> [About this exercise]
Look in the material below for the line with "[ fatan2 r23" and the line with "upperSatLimit : F;", then set down exactly those two lines and all lines between, nothing more.

> [Dataset entries]
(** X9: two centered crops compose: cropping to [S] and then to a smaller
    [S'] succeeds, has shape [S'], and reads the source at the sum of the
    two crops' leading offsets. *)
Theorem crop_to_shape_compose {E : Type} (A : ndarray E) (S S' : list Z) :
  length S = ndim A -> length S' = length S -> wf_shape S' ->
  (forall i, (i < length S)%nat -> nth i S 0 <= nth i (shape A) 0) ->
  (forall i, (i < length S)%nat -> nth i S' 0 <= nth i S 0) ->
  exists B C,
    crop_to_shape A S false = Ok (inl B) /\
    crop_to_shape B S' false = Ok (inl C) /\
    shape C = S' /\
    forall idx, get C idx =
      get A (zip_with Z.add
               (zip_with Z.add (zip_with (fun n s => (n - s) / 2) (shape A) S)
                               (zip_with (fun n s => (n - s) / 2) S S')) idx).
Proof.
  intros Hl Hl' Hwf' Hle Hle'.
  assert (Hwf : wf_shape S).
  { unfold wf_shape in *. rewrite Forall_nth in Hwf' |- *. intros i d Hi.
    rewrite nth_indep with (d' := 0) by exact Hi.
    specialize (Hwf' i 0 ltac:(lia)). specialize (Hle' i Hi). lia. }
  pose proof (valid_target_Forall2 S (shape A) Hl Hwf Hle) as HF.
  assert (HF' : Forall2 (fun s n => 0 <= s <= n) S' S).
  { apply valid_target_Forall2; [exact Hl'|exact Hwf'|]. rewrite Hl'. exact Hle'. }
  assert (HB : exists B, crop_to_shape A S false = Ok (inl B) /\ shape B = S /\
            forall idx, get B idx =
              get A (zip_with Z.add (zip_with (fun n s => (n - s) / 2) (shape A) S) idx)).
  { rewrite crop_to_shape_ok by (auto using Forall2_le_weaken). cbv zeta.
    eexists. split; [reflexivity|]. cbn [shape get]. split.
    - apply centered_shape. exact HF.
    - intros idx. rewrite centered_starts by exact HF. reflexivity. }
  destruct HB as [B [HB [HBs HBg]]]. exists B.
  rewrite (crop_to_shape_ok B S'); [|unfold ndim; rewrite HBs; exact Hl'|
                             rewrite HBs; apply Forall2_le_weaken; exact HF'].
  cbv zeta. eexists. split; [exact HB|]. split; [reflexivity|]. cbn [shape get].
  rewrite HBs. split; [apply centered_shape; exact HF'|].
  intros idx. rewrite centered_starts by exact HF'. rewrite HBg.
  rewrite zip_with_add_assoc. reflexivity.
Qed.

==

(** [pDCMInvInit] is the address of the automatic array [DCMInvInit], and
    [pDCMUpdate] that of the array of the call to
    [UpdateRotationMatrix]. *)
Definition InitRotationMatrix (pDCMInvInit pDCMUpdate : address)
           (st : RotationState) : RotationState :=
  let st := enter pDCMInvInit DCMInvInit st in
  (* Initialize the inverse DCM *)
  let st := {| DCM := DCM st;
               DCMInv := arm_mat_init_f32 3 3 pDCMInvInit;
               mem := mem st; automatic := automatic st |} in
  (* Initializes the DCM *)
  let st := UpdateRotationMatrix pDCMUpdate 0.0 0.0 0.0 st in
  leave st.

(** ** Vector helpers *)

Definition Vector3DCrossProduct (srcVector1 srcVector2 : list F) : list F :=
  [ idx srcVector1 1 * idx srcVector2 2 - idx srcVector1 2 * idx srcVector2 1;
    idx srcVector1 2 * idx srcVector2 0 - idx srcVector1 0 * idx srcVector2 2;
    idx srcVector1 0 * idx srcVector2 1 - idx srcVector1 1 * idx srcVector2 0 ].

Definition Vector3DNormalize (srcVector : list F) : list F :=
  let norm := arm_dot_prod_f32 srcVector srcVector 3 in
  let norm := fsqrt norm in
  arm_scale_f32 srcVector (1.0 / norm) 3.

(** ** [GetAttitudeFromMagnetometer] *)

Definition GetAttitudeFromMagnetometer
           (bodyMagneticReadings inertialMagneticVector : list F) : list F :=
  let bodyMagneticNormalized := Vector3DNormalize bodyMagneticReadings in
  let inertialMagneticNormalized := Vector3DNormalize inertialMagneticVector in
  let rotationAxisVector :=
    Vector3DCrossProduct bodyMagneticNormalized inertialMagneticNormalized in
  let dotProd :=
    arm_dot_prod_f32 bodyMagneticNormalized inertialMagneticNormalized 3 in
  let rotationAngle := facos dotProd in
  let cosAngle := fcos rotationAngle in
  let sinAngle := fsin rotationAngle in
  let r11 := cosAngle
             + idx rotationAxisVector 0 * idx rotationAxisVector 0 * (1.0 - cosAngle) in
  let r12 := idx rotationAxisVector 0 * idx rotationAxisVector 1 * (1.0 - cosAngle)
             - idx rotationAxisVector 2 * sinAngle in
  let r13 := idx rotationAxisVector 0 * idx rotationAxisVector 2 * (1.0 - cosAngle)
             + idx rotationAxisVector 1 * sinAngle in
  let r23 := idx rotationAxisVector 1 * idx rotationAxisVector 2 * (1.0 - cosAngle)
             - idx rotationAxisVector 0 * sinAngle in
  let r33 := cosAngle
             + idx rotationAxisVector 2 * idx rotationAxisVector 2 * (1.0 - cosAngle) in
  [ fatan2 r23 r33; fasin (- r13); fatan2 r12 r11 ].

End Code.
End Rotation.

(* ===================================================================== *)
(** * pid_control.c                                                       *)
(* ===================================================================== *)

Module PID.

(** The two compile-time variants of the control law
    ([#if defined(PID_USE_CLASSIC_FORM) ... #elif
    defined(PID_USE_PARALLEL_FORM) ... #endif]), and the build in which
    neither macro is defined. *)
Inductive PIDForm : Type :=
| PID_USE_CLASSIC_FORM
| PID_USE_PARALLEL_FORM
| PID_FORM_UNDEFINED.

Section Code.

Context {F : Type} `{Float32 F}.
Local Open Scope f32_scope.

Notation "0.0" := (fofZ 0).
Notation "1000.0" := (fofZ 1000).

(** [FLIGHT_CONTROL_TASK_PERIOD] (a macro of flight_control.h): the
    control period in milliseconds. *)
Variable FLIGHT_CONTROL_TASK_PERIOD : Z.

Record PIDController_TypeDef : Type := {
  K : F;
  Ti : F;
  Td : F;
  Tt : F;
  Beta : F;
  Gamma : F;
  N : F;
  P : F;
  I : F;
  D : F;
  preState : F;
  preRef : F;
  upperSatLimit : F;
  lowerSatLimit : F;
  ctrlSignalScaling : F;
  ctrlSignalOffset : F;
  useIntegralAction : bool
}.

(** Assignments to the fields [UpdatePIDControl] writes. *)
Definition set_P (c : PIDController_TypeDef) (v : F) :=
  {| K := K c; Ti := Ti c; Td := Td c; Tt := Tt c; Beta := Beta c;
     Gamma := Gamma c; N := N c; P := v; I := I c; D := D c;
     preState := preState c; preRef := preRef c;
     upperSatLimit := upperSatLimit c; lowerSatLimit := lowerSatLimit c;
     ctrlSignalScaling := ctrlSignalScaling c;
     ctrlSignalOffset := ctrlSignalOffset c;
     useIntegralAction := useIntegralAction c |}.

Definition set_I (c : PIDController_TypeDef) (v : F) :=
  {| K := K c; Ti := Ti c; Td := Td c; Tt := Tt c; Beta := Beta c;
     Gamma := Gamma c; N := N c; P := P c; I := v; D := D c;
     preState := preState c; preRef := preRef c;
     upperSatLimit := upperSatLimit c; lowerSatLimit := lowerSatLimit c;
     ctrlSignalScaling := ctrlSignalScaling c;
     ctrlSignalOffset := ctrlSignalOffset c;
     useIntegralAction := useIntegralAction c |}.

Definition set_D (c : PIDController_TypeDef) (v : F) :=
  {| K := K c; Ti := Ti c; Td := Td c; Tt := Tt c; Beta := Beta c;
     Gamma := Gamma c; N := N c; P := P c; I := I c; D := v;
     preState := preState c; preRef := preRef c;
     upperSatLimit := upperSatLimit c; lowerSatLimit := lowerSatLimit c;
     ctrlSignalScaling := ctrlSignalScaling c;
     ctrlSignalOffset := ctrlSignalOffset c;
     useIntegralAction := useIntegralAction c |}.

> [Answer to this problem]
  [ fatan2 r23 r33; fasin (- r13); fatan2 r12 r11 ].

End Code.
End Rotation.

(* ===================================================================== *)
(** * pid_control.c                                                       *)
(* ===================================================================== *)

Module PID.

(** The two compile-time variants of the control law
    ([#if defined(PID_USE_CLASSIC_FORM) ... #elif
    defined(PID_USE_PARALLEL_FORM) ... #endif]), and the build in which
    neither macro is defined. *)
Inductive PIDForm : Type :=
| PID_USE_CLASSIC_FORM
| PID_USE_PARALLEL_FORM
| PID_FORM_UNDEFINED.

Section Code.

Context {F : Type} `{Float32 F}.
Local Open Scope f32_scope.

Notation "0.0" := (fofZ 0).
Notation "1000.0" := (fofZ 1000).

(** [FLIGHT_CONTROL_TASK_PERIOD] (a macro of flight_control.h): the
    control period in milliseconds. *)
Variable FLIGHT_CONTROL_TASK_PERIOD : Z.

Record PIDController_TypeDef : Type := {
  K : F;
  Ti : F;
  Td : F;
  Tt : F;
  Beta : F;
  Gamma : F;
  N : F;
  P : F;
  I : F;
  D : F;
  preState : F;
  preRef : F;
  upperSatLimit : F;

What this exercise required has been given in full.